## Brief
For the records below, tally the lines that contain "Hpend" and give only that number.

[Records for this exercise — start]

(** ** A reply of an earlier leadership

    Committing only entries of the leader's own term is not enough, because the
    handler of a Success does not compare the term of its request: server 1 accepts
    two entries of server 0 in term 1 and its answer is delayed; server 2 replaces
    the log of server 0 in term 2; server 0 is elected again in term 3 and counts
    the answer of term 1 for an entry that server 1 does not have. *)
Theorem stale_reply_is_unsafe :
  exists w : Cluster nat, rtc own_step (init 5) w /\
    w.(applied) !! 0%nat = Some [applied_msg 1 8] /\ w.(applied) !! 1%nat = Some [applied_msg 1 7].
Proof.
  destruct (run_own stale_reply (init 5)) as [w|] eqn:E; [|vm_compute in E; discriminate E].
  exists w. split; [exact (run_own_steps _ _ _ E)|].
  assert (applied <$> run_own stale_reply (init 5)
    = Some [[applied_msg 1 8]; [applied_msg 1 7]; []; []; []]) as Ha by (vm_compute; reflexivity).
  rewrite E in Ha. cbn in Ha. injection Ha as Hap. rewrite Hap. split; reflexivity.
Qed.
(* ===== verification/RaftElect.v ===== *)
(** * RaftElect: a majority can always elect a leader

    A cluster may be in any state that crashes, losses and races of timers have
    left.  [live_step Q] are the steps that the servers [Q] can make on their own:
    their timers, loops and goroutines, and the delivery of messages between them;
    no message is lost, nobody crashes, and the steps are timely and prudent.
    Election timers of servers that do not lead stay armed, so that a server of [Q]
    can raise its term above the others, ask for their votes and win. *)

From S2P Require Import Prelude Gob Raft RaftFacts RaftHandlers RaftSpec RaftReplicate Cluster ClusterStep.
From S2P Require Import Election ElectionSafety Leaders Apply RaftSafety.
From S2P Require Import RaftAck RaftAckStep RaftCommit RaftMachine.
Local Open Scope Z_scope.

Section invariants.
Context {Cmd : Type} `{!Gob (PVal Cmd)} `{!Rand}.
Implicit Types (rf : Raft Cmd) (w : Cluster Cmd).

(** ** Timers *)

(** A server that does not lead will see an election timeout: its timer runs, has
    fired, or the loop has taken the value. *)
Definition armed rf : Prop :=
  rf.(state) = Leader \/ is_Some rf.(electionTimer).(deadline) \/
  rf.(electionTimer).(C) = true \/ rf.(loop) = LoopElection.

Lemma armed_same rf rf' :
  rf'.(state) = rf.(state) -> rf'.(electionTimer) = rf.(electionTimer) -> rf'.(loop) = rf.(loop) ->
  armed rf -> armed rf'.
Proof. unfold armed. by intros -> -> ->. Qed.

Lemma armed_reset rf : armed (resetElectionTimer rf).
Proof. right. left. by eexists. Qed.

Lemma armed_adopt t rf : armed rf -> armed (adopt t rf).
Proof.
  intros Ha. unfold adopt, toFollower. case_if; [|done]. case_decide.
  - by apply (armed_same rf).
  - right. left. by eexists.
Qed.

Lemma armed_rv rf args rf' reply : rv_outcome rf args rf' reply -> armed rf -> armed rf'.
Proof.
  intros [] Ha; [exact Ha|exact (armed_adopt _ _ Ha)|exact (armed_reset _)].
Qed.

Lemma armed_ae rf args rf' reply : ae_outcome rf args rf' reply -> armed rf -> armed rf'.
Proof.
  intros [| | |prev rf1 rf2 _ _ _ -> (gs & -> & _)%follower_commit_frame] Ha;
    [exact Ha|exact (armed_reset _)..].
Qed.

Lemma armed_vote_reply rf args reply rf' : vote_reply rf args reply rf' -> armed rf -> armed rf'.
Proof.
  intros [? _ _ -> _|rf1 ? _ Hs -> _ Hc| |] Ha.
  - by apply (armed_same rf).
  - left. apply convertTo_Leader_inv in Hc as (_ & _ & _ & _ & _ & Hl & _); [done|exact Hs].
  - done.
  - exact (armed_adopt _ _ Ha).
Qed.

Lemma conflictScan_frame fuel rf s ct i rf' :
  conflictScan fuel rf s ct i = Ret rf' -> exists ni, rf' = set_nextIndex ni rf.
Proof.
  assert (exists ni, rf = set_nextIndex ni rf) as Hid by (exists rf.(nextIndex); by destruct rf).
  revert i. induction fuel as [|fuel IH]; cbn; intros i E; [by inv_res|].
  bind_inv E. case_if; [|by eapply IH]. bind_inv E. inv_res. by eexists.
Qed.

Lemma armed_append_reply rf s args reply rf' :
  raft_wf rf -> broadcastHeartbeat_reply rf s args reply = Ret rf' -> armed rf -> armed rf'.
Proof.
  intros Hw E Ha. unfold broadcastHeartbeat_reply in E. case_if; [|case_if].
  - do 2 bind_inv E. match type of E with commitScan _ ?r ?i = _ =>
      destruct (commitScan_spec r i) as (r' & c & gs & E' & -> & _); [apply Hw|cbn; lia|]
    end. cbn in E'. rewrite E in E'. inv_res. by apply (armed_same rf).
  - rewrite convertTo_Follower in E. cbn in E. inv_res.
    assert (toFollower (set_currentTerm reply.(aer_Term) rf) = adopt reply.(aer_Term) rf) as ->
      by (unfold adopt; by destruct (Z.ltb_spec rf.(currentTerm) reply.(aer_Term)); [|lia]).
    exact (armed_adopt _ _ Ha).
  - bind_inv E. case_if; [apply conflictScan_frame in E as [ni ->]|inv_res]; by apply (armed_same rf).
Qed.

[Records for this exercise — finish]
[Records for this exercise — start]

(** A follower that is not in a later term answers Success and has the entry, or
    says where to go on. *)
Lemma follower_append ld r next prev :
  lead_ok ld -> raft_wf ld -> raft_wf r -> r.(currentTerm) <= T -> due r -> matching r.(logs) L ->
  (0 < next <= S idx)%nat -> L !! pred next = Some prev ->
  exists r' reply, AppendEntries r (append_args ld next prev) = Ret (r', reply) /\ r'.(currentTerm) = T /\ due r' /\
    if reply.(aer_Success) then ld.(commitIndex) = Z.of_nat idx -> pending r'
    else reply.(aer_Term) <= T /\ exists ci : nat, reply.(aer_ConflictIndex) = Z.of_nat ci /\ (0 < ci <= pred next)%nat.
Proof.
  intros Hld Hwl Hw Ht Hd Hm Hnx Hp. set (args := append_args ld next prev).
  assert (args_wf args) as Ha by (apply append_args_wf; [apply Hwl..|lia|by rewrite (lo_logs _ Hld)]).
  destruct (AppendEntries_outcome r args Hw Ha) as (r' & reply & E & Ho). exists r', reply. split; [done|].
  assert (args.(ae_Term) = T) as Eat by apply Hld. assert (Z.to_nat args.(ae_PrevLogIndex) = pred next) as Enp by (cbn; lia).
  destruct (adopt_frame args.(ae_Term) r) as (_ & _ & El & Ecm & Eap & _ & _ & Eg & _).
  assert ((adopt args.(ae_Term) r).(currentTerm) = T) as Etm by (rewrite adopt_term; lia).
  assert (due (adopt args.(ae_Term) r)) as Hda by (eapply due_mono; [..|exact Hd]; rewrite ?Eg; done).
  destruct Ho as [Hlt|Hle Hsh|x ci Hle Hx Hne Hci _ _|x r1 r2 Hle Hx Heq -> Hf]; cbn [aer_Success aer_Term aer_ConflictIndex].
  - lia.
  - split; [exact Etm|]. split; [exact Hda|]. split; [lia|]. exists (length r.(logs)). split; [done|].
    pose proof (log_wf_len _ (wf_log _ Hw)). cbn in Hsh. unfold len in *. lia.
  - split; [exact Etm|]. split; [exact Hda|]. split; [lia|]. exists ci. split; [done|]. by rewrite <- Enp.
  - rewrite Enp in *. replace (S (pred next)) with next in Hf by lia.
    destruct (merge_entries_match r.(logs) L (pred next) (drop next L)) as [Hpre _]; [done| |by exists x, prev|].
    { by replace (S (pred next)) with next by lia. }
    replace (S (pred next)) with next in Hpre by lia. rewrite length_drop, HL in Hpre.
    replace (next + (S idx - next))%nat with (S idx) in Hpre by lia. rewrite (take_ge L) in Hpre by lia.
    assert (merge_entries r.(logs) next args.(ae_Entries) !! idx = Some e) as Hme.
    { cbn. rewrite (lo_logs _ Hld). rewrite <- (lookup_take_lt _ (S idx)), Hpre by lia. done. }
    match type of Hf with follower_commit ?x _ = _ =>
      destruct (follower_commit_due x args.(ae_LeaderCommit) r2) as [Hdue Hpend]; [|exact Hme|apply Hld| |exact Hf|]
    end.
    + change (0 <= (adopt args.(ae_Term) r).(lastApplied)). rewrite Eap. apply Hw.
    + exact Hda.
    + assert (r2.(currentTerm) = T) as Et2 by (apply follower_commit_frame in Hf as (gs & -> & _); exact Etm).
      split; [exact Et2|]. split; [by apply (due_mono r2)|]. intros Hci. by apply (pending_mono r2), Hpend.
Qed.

[Records for this exercise — finish]

## Solution for this problem
2